*** LISTED ENTRIES Section Begins ***
(* ===== verification/Disco.v ===== *)
(** Path discovery messages between nodes (internal/disco/disco.go): the
    payload, the two boxes around it and the tag in front. Randomness is an
    argument: the nonce of the inner box, the randomness of the outer one, the
    nonce of the tag. *)
From stdpp Require Import base list strings.
From Stdlib Require Import ZArith Lia.
From S2P Require Import Prelude GoStrings Netip Crypto Obfs.

Open Scope Z_scope.

Module disco.

Definition TypePing : Z := 1.
Definition TypePong : Z := 2.
Definition TypeJoin : Z := 3.
Definition TypeJoinReply : Z := 4.

Definition version : Z := 1.
Definition txLen : Z := 12.
Definition payloadLen : Z := 1 + 1 + txLen + 18.
Definition MaxLen : Z := 1400.
Definition MaxData : Z := 1000.

Record Msg := MkMsg { Type_ : Z; Tx : bytes; Src : AddrPort; Data : bytes }.

Inductive error : Type := ETooLong | EPayload | ESize | EOpen | EAuth.

Definition is_join (t : Z) : bool := (t =? TypeJoin) || (t =? TypeJoinReply).

Definition encodePayload (m : Msg) : bytes :=
  if is_join (Type_ m) then [version; Type_ m] ++ Tx m ++ Data m
  else
    [version; Type_ m] ++ Tx m
    ++ (if apIsValid (Src m) then As16 (ap_addr (Src m)) ++ put_be 2 (ap_port (Src m)) else zeros 18).

Definition decodePayload (p : bytes) : res error Msg :=
  join ← (if 2 + txLen <=? zlen p then
            v ← index p 0;
            t ← index p 1;
            Ok ((v =? version) && is_join t)
          else Ok false);
  if join : bool then
    if 2 + txLen + MaxData <? zlen p then Err ETooLong
    else
      t ← index p 1;
      data ← slice p (2 + txLen) (zlen p);
      tx ← slice p 2 (2 + txLen);
      Ok (MkMsg t tx AddrPortZero data)
  else
    good ← (if zlen p =? payloadLen then
              v ← index p 0;
              t ← index p 1;
              Ok ((v =? version) && ((t =? TypePing) || (t =? TypePong)))
            else Ok false);
    if negb good then Err EPayload
    else
      t ← index p 1;
      tx ← slice p 2 (2 + txLen);
      ip ← slice p (2 + txLen) (2 + txLen + 16);
      let a := Unmap (AddrFrom16 ip) in
      if negb (IsUnspecified a) then
        port ← slice p (2 + txLen + 16) (zlen p) ≫= uint16_be;
        Ok (MkMsg t tx (MkAddrPort a port) [])
      else Ok (MkMsg t tx AddrPortZero []).

Section Crypto.
Context `{CR : Crypto}.

Definition TagKey (pub : bytes) : bytes := sub (sha256 (str "zeropentime/disco-tag/v1" ++ pub)) 0 16.

Definition Seal (m : Msg) (priv pub to nonce rnd tagNonce : bytes) : bytes :=
  let inner := box_seal (encodePayload m) nonce to priv in
  let outer := anon_seal (pub ++ nonce ++ inner) to rnd in
  obfs.tag (TagKey to) tagNonce ++ outer.

Definition Open (pkt priv pub : bytes) : res error (bytes * Msg) :=
  if (zlen pkt <? obfs.TagLen) || (MaxLen <? zlen pkt) then Err ESize
  else
    sealed ← slice pkt obfs.TagLen (zlen pkt);
    match anon_open sealed pub priv with
    | None => Err EOpen
    | Some plain =>
      if zlen plain <? 32 + 24 then Err EOpen
      else
        sender ← slice plain 0 32;
        nonce ← slice plain 32 56;
        body ← slice plain 56 (zlen plain);
        match box_open body nonce sender priv with
        | None => Err EAuth
        | Some payload => m ← decodePayload payload; Ok (sender, m)
        end
    end.

End Crypto.

(** ** Messages that survive the wire *)

(** A ping or pong carries no data, and its address, when it has one, is not
    unspecified and written without the IPv4-in-IPv6 prefix or a zone. *)
Record msg_ok (m : Msg) : Prop := {
  ok_tx : zlen (Tx m) = txLen;
  ok_kind :
    (is_join (Type_ m) = true /\ Src m = AddrPortZero /\ zlen (Data m) <= MaxData)
    \/ ((Type_ m = TypePing \/ Type_ m = TypePong) /\ Data m = []
        /\ (Src m = AddrPortZero
            \/ (addr_ok (ap_addr (Src m)) /\ Unmap (ap_addr (Src m)) = ap_addr (Src m)
                /\ Zone (ap_addr (Src m)) = [] /\ ap_addr (Src m) <> AddrZero
                /\ IsUnspecified (ap_addr (Src m)) = false /\ 0 <= ap_port (Src m) < 2 ^ 16))) }.

Lemma is_join_not_ping t : t = TypePing \/ t = TypePong -> is_join t = false.
Proof. intros [-> | ->]; reflexivity. Qed.

(** The fields of a payload. *)
Lemma payload_fields {E} t tx rest : zlen tx = txLen ->
  index (E := E) ([version; t] ++ tx ++ rest) 0 = Ok version
  /\ index (E := E) ([version; t] ++ tx ++ rest) 1 = Ok t
  /\ slice (E := E) ([version; t] ++ tx ++ rest) 2 (2 + txLen) = Ok tx
  /\ sub ([version; t] ++ tx ++ rest) (2 + txLen) (2 + txLen + zlen rest) = rest.
Proof.
  intros Htx. unfold txLen in *. pose proof (zlen_nonneg rest).
  split; [reflexivity |]. split; [reflexivity |]. split.
  - rewrite slice_ok by (rewrite ?zlen_app, ?Htx; change (zlen [version; t]) with 2; lia).
    f_equal. apply sub_app_exact; change (zlen [version; t]) with 2; lia.
  - rewrite (app_assoc [version; t]). apply sub_app_tail; rewrite zlen_app, Htx; change (zlen [version; t]) with 2; lia.
Qed.

Lemma zlen_As16 a : zlen (As16 a) = 16.
Proof. unfold As16. by rewrite zlen_put_be. Qed.

Lemma zlen_payload m : msg_ok m -> zlen (encodePayload m) = if is_join (Type_ m) then 14 + zlen (Data m) else payloadLen.
Proof.
  intros [Htx _]. unfold encodePayload, payloadLen, txLen in *.
  destruct (is_join _); rewrite !zlen_app, Htx; change (zlen [version; Type_ m]) with 2; [lia |].
  case_match; [rewrite zlen_app, zlen_As16, zlen_put_be; lia | reflexivity].
Qed.

Lemma decodePayload_join m : msg_ok m -> is_join (Type_ m) = true -> decodePayload (encodePayload m) = Ok m.
Proof.
  intros Hm Hj. pose proof (zlen_payload m Hm) as Hl. rewrite Hj in Hl.
  destruct Hm as [Htx [(_ & Hs & Hd) | (Hp & _)]]; [| rewrite is_join_not_ping in Hj by done; done].
  destruct m as [t tx src data]. cbn [Type_ Tx Src Data] in *. subst src.
  destruct (payload_fields (E := error) t tx data Htx) as (H0 & H1 & H2 & H3).
  unfold decodePayload. rewrite Hl. unfold encodePayload in *. cbn [Type_ Tx Data] in *. rewrite Hj in *.
  pose proof (zlen_nonneg data). unfold txLen, MaxData in *.
  rewrite (proj2 (Z.leb_le (2 + 12) _)) by lia. rewrite H0, H1. cbn [mbind res_bind].
  rewrite Hj, Z.eqb_refl. cbn [andb].
  rewrite (proj2 (Z.ltb_ge (2 + 12 + 1000) _)) by lia.
  rewrite (slice_ok _ (2 + 12) (14 + zlen data)) by lia. cbn [mbind res_bind].
  rewrite H2. cbn [mbind res_bind]. change (14 + zlen data) with (2 + 12 + zlen data). by rewrite H3.
Qed.

Lemma decodePayload_ping m : msg_ok m -> is_join (Type_ m) = false -> decodePayload (encodePayload m) = Ok m.
Proof.
  intros Hm Hj. pose proof (zlen_payload m Hm) as Hl. rewrite Hj in Hl.
  destruct Hm as [Htx [(Hj' & _) | (Hp & Hd & Hs)]]; [congruence |].
  destruct m as [t tx src data]. cbn [Type_ Tx Src Data] in *. subst data.
  unfold encodePayload in *. cbn [Type_ Tx Src Data] in *. rewrite Hj in *.
  set (rest := if apIsValid src then _ else _) in *.
  destruct (payload_fields (E := error) t tx rest Htx) as (H0 & H1 & H2 & H3).
  unfold decodePayload. rewrite Hl. unfold payloadLen, txLen in *.
  change (2 + 12 <=? 1 + 1 + 12 + 18) with true. cbv iota. rewrite H0, H1. cbn [mbind res_bind].
  rewrite Hj, andb_false_r. rewrite !Z.eqb_refl. cbn [mbind res_bind andb].
  assert ((t =? TypePing) || (t =? TypePong) = true) as -> by (destruct Hp as [-> | ->]; reflexivity).
  cbn [negb]. rewrite H2. cbn [mbind res_bind].
  assert (zlen rest = 18) as Hr.
  { unfold rest. case_match; [rewrite zlen_app, zlen_As16, zlen_put_be; lia | reflexivity]. }
  set (p := [version; t] ++ tx ++ rest) in *.
  assert (sub p 14 30 = sub rest 0 16 /\ sub p 30 32 = sub rest 16 18) as [E1 E2].
  { unfold p. rewrite (app_assoc [version; t]).
    assert (zlen ([version; t] ++ tx) = 14) as Hpre by (rewrite zlen_app, Htx; reflexivity).
    rewrite !sub_app_r by lia. rewrite Hpre. done. }
  rewrite (slice_ok p (2 + 12) (2 + 12 + 16)) by lia. cbn [mbind res_bind].
  change (2 + 12) with 14. change (14 + 16) with 30. rewrite E1.
  change (1 + 1 + 12 + 18) with 32. change (slice p 30 32) with (slice (E := error) p 30 (30 + 2)).
  rewrite (uint16_sub p 30) by lia. change (30 + 2) with 32. rewrite E2. clearbody p.
  destruct Hs as [-> | (Ha & Hu & Hz & Hne & Hun & Hport)].
  - unfold rest. reflexivity.
  - assert (apIsValid src = true) as Hv by (unfold apIsValid; by destruct (ap_addr src)).
    unfold rest in *. rewrite Hv in *.
    rewrite (sub_app_head (As16 (ap_addr src))) by (by rewrite zlen_As16).
    rewrite (sub_app_tail (As16 (ap_addr src))) by (rewrite zlen_As16, ?zlen_put_be; lia).
    rewrite Unmap_AddrFrom16_As16 by done. rewrite Hun. cbn [negb mbind res_bind].
    rewrite be_put_be_small by exact Hport. by destruct src.
Qed.

Lemma decodePayload_encode m : msg_ok m -> decodePayload (encodePayload m) = Ok m.
Proof.
  intros Hm. destruct (is_join (Type_ m)) eqn:Hj; [by apply decodePayload_join | by apply decodePayload_ping].
Qed.

Lemma decodePayload_no_panic p : decodePayload p <> Panic.
Proof.
  unfold decodePayload, payloadLen, txLen. pose proof (zlen_nonneg p).
  assert (forall i, 0 <= i < zlen p -> exists x, index (E := error) p i = Ok x) as Hi
    by (intros i Hi; rewrite (index_ok p i 0) by done; eauto).
  destruct (Z.leb_spec (2 + 12) (zlen p)).
  - destruct (Hi 0 ltac:(lia)) as [v ->]. destruct (Hi 1 ltac:(lia)) as [t ->]. cbn [mbind res_bind].
    destruct ((v =? version) && is_join t).
    { case_match; [done |]. rewrite (slice_ok p (2 + 12) (zlen p)) by lia. cbn [mbind res_bind].
      by rewrite slice_ok by lia. }
    destruct (Z.eqb_spec (zlen p) (1 + 1 + 12 + 18)) as [Hl |]; [| done]. cbn [mbind res_bind].
    destruct (negb _); [done |]. rewrite (slice_ok p 2) by lia. cbn [mbind res_bind].
    rewrite (slice_ok p (2 + 12)) by lia. cbn [mbind res_bind]. destruct (negb _); [| done].
    replace (zlen p) with (2 + 12 + 16 + 2) at 1 by lia. by rewrite uint16_sub by lia.
  - destruct (Z.eqb_spec (zlen p) (1 + 1 + 12 + 18)); [lia | done].
Qed.

(** ** Properties *)

Lemma Seal_Open `{CL : CryptoLaws} (m : Msg) (priv to_priv nonce rnd tagNonce : bytes)
  (Hm : msg_ok m) (Hp : zlen priv = 32) (Hn : zlen nonce = 24) (Ht : zlen tagNonce = 4) :
  Open (Seal m priv (x25519 priv) (x25519 to_priv) nonce rnd tagNonce) to_priv (x25519 to_priv)
    = Ok (x25519 priv, m).
Proof.
  assert (zlen (x25519 priv) = 32) as Hpub by (unfold zlen in *; rewrite length_x25519; lia).
  assert (zlen (encodePayload m) <= 14 + MaxData) as Hl.
  { pose proof (zlen_payload m Hm) as Hl. destruct Hm as [_ [(Hj & _ & Hd) | (Hj & _)]].
    - rewrite Hj in Hl. lia.
    - rewrite (is_join_not_ping _ Hj) in Hl. unfold MaxData, payloadLen, txLen in *. lia. }
  pose proof (zlen_nonneg (encodePayload m)).
  set (inner := box_seal (encodePayload m) nonce (x25519 to_priv) priv).
  assert (zlen inner = 16 + zlen (encodePayload m)) as Hi by apply zlen_box.
  set (plain := x25519 priv ++ nonce ++ inner).
  assert (zlen plain = 56 + zlen inner) as Hpl by (unfold plain; rewrite !zlen_app; lia).
  set (outer := anon_seal plain (x25519 to_priv) rnd).
  assert (zlen outer = 48 + zlen plain) as Ho by apply zlen_anon.
  unfold Open, Seal. fold inner. fold plain. fold outer.
  pose proof (obfs.zlen_tag (TagKey (x25519 to_priv)) tagNonce Ht) as Htag.
  rewrite zlen_app, Htag. unfold obfs.TagLen, MaxLen, MaxData in *.
  rewrite (proj2 (Z.ltb_ge (8 + zlen outer) 8)), (proj2 (Z.ltb_ge 1400 (8 + zlen outer))) by lia. cbn [orb].
  rewrite slice_ok by (rewrite ?zlen_app; lia). cbn [mbind res_bind].
  rewrite sub_app_tail by lia. unfold outer at 1. rewrite anon_open_seal.
  rewrite (proj2 (Z.ltb_ge (zlen plain) (32 + 24))) by lia.
  rewrite (slice_ok plain 0 32) by lia. cbn [mbind res_bind].
  rewrite (slice_ok plain 32 56) by lia. cbn [mbind res_bind].
  rewrite (slice_ok plain 56 (zlen plain)) by lia. cbn [mbind res_bind].
  rewrite Hpl. unfold plain.
  rewrite (sub_app_head (x25519 priv)) by lia. rewrite (sub_app_exact (x25519 priv) nonce inner 32 56) by lia.
  rewrite (app_assoc (x25519 priv)). rewrite (sub_app_tail (x25519 priv ++ nonce) inner) by (rewrite zlen_app; lia).
  unfold inner. rewrite box_open_peer, decodePayload_encode by done. done.
Qed.

(** A message sealed by one node opens at the node it was sealed for, with
    the sender's public key and the message unchanged. *)
Theorem Message_Open_Seal `{CL : CryptoLaws} (m : Msg) (priv to_priv nonce rnd tagNonce : bytes)
  (Hm : msg_ok m) (Hp : zlen priv = 32) (Hn : zlen nonce = 24) (Ht : zlen tagNonce = 4) :
  Open (Seal m priv (x25519 priv) (x25519 to_priv) nonce rnd tagNonce) to_priv (x25519 to_priv)
    = Ok (x25519 priv, m).
Proof. by apply Seal_Open. Qed.

(** Opening never panics, and a message is accepted only when it was
    sealed with the Diffie-Hellman key of the named sender and this node: the
    inner box is exactly what [box.Seal] makes of it under those two keys. *)
Theorem Open_authentic `{CL : CryptoLaws} (pkt priv pub : bytes) :
  Open pkt priv pub <> Panic
  /\ forall sender m, Open pkt priv pub = Ok (sender, m) ->
       exists plain nonce payload, anon_open (sub pkt 8 (zlen pkt)) pub priv = Some plain
         /\ plain = sender ++ nonce ++ box_seal payload nonce sender priv
         /\ zlen sender = 32 /\ zlen nonce = 24 /\ decodePayload payload = Ok m.
Proof.
  unfold Open, obfs.TagLen. destruct (_ || _) eqn:Hs; [done |]. bool_hyps.
  rewrite slice_ok by lia. cbn [mbind res_bind].
  destruct (anon_open _ pub priv) as [plain |]; [| done].
  destruct (Z.ltb_spec (zlen plain) (32 + 24)); [done |].
  rewrite (slice_ok plain 0 32) by lia. cbn [mbind res_bind].
  rewrite (slice_ok plain 32 56) by lia. cbn [mbind res_bind].
  rewrite (slice_ok plain 56 (zlen plain)) by lia. cbn [mbind res_bind].
  destruct (box_open _ _ _ _) as [payload |] eqn:Hb; [| done]. split.
  - intros [Hp | (m & _ & Hp)]%bind_panic; [by apply decodePayload_no_panic in Hp | done].
  - intros sender m Ho. apply bind_ok in Ho as (m' & Hm & [= <- <-]).
    exists plain, (sub plain 32 56), payload. apply box_open_inv in Hb. rewrite <- Hb.
    split; [done |]. split; [| rewrite !zlen_sub by lia; done].
    rewrite <- (sub_all plain) at 1. rewrite (sub_cut plain 0 32) by lia. f_equal. apply sub_cut; lia.
Qed.

(** ** Witnesses *)

Definition exPing : Msg := MkMsg TypePong (repeat 5 12) (MkAddrPort (Addr4 3232235777) 51820) [].

Lemma exPing_ok : msg_ok exPing.
Proof.
  split; [reflexivity |]. right. split; [by right |]. split; [reflexivity |]. right. cbn.
  repeat split; try lia; done.
Qed.

Lemma Message_Open_Seal_witness :
  Open (CR := toy) (Seal (CR := toy) exPing (zeros 32) (zeros 32) (repeat 9 32) (zeros 24) (zeros 32) (zeros 4))
    (repeat 9 32) (repeat 9 32) = Ok (zeros 32, exPing).
Proof. apply (Message_Open_Seal (C := toy)); [apply exPing_ok | reflexivity ..]. Defined.

Lemma Open_authentic_witness : Open (CR := toy) (zeros 100) (zeros 32) (zeros 32) <> Panic.
Proof. apply (Open_authentic (C := toy)). Defined.

End disco.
*** LISTED ENTRIES Section Ends ***
- **ACTION ITEM**:
Each line containing the word "Defined" needs to be copied from the data above.

- **ANSWER SPACE**:
Proof. apply (Message_Open_Seal (C := toy)); [apply exPing_ok | reflexivity ..]. Defined.
Proof. apply (Open_authentic (C := toy)). Defined.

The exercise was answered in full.